• Problem details
Please report how many lines in the records below contain "Event". Reply with the number alone.

• • • •

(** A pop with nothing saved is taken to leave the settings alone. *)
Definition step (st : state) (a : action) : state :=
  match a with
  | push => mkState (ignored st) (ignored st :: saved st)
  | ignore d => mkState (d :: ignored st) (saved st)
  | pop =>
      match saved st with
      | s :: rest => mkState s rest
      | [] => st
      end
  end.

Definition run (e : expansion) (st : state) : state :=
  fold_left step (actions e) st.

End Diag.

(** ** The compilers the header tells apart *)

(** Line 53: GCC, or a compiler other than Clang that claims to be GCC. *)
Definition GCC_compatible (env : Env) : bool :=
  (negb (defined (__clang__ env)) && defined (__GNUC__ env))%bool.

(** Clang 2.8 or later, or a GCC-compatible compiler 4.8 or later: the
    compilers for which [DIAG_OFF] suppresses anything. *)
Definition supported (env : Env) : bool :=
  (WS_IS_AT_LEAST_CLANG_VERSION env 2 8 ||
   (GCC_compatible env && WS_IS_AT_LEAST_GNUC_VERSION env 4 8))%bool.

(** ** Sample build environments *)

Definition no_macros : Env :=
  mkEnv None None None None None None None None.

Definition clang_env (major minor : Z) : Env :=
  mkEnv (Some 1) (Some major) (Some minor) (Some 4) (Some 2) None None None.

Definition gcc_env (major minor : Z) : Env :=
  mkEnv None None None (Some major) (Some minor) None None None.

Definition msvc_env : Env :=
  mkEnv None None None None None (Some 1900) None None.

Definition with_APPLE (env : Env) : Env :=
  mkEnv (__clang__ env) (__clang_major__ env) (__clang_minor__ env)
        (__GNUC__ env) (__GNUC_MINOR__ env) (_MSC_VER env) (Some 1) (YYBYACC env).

• • • •

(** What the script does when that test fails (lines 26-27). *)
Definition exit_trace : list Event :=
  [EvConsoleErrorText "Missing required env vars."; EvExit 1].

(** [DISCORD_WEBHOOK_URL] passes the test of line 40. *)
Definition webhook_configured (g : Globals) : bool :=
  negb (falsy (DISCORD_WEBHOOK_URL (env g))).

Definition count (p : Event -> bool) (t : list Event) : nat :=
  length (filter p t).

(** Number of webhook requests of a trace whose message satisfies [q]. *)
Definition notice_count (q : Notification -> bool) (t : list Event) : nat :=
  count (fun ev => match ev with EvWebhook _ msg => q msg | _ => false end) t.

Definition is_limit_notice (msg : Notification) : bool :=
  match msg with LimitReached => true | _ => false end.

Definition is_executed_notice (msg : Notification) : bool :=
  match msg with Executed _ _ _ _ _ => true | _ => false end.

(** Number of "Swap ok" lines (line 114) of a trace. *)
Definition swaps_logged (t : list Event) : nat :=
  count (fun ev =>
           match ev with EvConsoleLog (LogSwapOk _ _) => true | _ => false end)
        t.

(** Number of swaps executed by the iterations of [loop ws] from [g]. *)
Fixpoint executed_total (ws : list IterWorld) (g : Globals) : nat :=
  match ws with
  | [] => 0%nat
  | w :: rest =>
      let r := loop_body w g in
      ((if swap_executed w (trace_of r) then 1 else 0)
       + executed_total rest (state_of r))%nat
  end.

• • • •

• Result
4